AVAILABLE RECORDS Start Marker

(** An upload, when there is a token: at most one listing, then one
    request that carries the data. *)
Lemma createOrUpdateGist_spec data w token0 :
  GitHub.token (GitHub.sync w) = Some token0 → truthy token0 = true →
  ∃ r w' lookup upload,
    GitHub.createOrUpdateGist api stringify data w = (r, w')
    ∧ GitHub.ranWith w w' (lookup ++ [upload])
    ∧ (lookup = [] ∨ lookup = [GitHub.ListGists token0])
    ∧ GitHub.requestToken upload = token0
    ∧ GitHub.uploadedContent upload = Some (stringify data).
Proof.
  intros Htok Htruthy. unfold GitHub.createOrUpdateGist, GitHub.bind at 1.
  rewrite (requireToken_Some w token0 Htok Htruthy).
  unfold GitHub.bind at 1.
  destruct (findUnlessKnown_spec w token0 Htok Htruthy)
    as (w1 & lookup & -> & Hran1 & Hlookup).
  unfold GitHub.bind at 1. unfold GitHub.readSync at 1.
  assert (∃ upload,
    GitHub.requestToken upload = token0
    ∧ GitHub.uploadedContent upload = Some (stringify data)
    ∧ ∃ reply w2,
        match GitHub.gistId (GitHub.sync w1) with
        | Some gistId0 =>
            if truthy gistId0
            then GitHub.fetch (GitHub.PatchGist gistId0 token0 (stringify data))
                   (GitHub.patchGist api gistId0 token0 (stringify data))
            else GitHub.fetch (GitHub.PostGist token0 (stringify data))
                   (GitHub.postGist api token0 (stringify data))
        | None => GitHub.fetch (GitHub.PostGist token0 (stringify data))
                    (GitHub.postGist api token0 (stringify data))
        end w1 = (GitHub.Ok reply, w2)
        ∧ GitHub.ranWith w1 w2 [upload]) as (upload & Hut & Huc & reply & w2 & Hup & Hran2).
  { destruct (GitHub.gistId (GitHub.sync w1)) as [gistId0|];
      [destruct (truthy gistId0)|].
    - destruct (GitHub.fetch (GitHub.PatchGist gistId0 token0 (stringify data))
                  (GitHub.patchGist api gistId0 token0 (stringify data)) w1)
        as [r2 w2] eqn:Hf.
      apply ranWith_fetch in Hf as (Hran & _ & reply & ->).
      by exists (GitHub.PatchGist gistId0 token0 (stringify data)); eauto 10.
    - destruct (GitHub.fetch (GitHub.PostGist token0 (stringify data))
                  (GitHub.postGist api token0 (stringify data)) w1)
        as [r2 w2] eqn:Hf.
      apply ranWith_fetch in Hf as (Hran & _ & reply & ->).
      by exists (GitHub.PostGist token0 (stringify data)); eauto 10.
    - destruct (GitHub.fetch (GitHub.PostGist token0 (stringify data))
                  (GitHub.postGist api token0 (stringify data)) w1)
        as [r2 w2] eqn:Hf.
      apply ranWith_fetch in Hf as (Hran & _ & reply & ->).
      by exists (GitHub.PostGist token0 (stringify data)); eauto 10. }
  unfold GitHub.bind at 1. rewrite Hup.
  pose proof (ranWith_trans _ _ _ _ _ Hran1 Hran2) as Hran.
  assert (lookup = [] ∨ lookup = [GitHub.ListGists token0]) as Hl
    by (destruct Hlookup as [[-> _]|[-> _]]; eauto).
  destruct reply as [message|status errorData|[result|message]];
    unfold GitHub.throw; try (by eexists _, w2, lookup, upload).
  unfold GitHub.bind, GitHub.readSync, GitHub.ret.
  destruct (GitHub.truthyOpt (GitHub.gistId (GitHub.sync w2)));
    [by eexists _, w2, lookup, upload|].
  eexists _, _, lookup, upload. split; [reflexivity|]. split; [|done].
  rewrite <-(app_nil_r (lookup ++ [upload])).
  eapply ranWith_trans; [exact Hran|]. apply ranWith_storeGistId.
Qed.
(** * Music Assistant server: provider lifecycle, sync scheduling, event bus,
      library database setup and filesystem sync

    A shallow embedding of
      - [music_assistant/server/server.py]            (class MusicAssistant: the
        event bus, the provider registry, task tracking, loading and
        unloading of providers, the reading of manifests, [stop]),
      - [music_assistant/server/controllers/music.py] (class MusicController:
        sync scheduling, the library database, [browse], [get_controller]),
      - [music_assistant/server/models/provider.py]   (class Provider),
      - [music_assistant/common/models/provider.py]   (ProviderManifest, SyncTask),
      - [music_assistant/server/providers/filesystem_local/base.py]
        (FileSystemItem, FileSystemProviderBase.sync_library and
        [_process_deletions]).

    Python objects that are mutated in place live in one explicit state
    record; a method is a function from states to a state and an outcome
    (normal return or raised exception). *)

From Stdlib Require Import ZArith Ascii String DecimalString DecimalPos DecimalZ.
From stdpp Require Import gmap strings list fin_maps.

Local Open Scope string_scope.
Local Open Scope list_scope.

(** ** Exceptions

    Modelled from the spec: [common/models/errors.py] is not part of the
    sources at hand. Section 7 of the specification names the taxonomy
    ([SetupFailed], [MediaNotFound], [ProviderUnavailable]); all of them
    derive from [MusicAssistantError], which derives from [Exception].
    [CancelledError] is asyncio's cancellation signal: it derives from
    [BaseException], so [except Exception] does not catch it. *)
Inductive Exn : Type :=
| MusicAssistantError (msg : string)
| SetupFailedError (msg : string)
| ProviderUnavailableError (msg : string)
| MediaNotFoundError (msg : string)
| AttributeError (msg : string)
| ModuleNotFoundError (msg : string)
| KeyError (key : string)
| ValueError (msg : string)
| OtherException (msg : string)
| CancelledError.

#[global] Instance Exn_eq_dec : EqDecision Exn.
Proof. solve_decision. Defined.

(** [isinstance(e, MusicAssistantError)] *)
Definition is_MusicAssistantError (e : Exn) : bool :=
  match e with
  | MusicAssistantError _ | SetupFailedError _
  | ProviderUnavailableError _ | MediaNotFoundError _ => true
  | _ => false
  end.

(** [isinstance(e, Exception)] *)
Definition is_Exception (e : Exn) : bool :=
  match e with
  | CancelledError => false
  | _ => true
  end.

(** [str(err)] *)
Definition str_of_exn (e : Exn) : string :=
  match e with
  | MusicAssistantError m | SetupFailedError m | ProviderUnavailableError m
  | MediaNotFoundError m | AttributeError m | ModuleNotFoundError m
  | ValueError m | OtherException m => m
  | KeyError k => "'" +:+ k +:+ "'"
  | CancelledError => ""
  end.

(** The outcome of running a piece of Python code. *)
Inductive Outcome (A : Type) : Type :=
| Ok (a : A)
| Raise (e : Exn).
Arguments Ok {A} a.
Arguments Raise {A} e.

(** ** Enumerations

    Modelled from the spec: [common/models/enums.py] is not part of the
    sources at hand. The media types are the five entity kinds of the
    library (section 3), the provider types the four variants of
    section 2, the event types those of section 6 together with
    [QUEUE_TIME_UPDATED], which [signal_event] names. *)
Inductive MediaType : Type := ARTIST | ALBUM | TRACK | PLAYLIST | RADIO.

Inductive ProviderType : Type := MUSIC | PLAYER | METADATA | PLUGIN.

Inductive EventType : Type :=
| PROVIDERS_UPDATED
| SYNC_TASKS_UPDATED
| SHUTDOWN
| QUEUE_TIME_UPDATED
| MEDIA_ITEM_UPDATED.

#[global] Instance MediaType_eq_dec : EqDecision MediaType.
Proof. solve_decision. Defined.
#[global] Instance ProviderType_eq_dec : EqDecision ProviderType.
Proof. solve_decision. Defined.
#[global] Instance EventType_eq_dec : EqDecision EventType.
Proof. solve_decision. Defined.

(** [MediaType.ALL] *)
Definition MediaType_ALL : list MediaType := [ARTIST; ALBUM; TRACK; PLAYLIST; RADIO].

(** ** A state-and-exception monad

    A method of a stateful Python object is a function from the state
    before the call to the state after it and the call's outcome.  The
    state after a raised exception is kept: mutations made before the
    [raise] stay visible to whoever catches it. *)
Definition M (St A : Type) : Type := St -> St * Outcome A.

Definition ret {St A : Type} (a : A) : M St A := fun s => (s, Ok a).

Definition raise {St A : Type} (e : Exn) : M St A := fun s => (s, Raise e).

Definition bind {St A B : Type} (m : M St A) (k : A -> M St B) : M St B :=
  fun s =>
    match m s with
    | (s', Ok a) => k a s'
    | (s', Raise e) => (s', Raise e)
    end.

Definition gets {St A : Type} (f : St -> A) : M St A := fun s => (s, Ok (f s)).

Definition modify {St : Type} (f : St -> St) : M St unit := fun s => (f s, Ok tt).

(** [try: body  except <catches> as e: handler e] *)
Definition try_except {St A : Type}
    (body : M St A) (catches : Exn -> bool) (handler : Exn -> M St A) : M St A :=
  fun s =>
    match body s with
    | (s', Ok a) => (s', Ok a)
    | (s', Raise e) => if catches e then handler e s' else (s', Raise e)
    end.

Notation "'let*' x ':=' m 'in' k" := (bind m (fun x => k))
  (at level 10, x name, m at level 100, k at level 200).
Notation "m >> k" := (bind m (fun _ => k))
  (at level 90, right associativity).

(** [for x in xs: body x], over a list that the body does not mutate. *)
Fixpoint for_each {St A : Type} (xs : list A) (body : A -> M St unit) : M St unit :=
  match xs with
  | [] => ret tt
  | x :: xs' => body x >> for_each xs' body
  end.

AVAILABLE RECORDS End Marker

> YOUR TASK
Extract from the data every line where "requestToken" shows up.

> PROBLEM SOLUTION
    ∧ GitHub.requestToken upload = token0
    GitHub.requestToken upload = token0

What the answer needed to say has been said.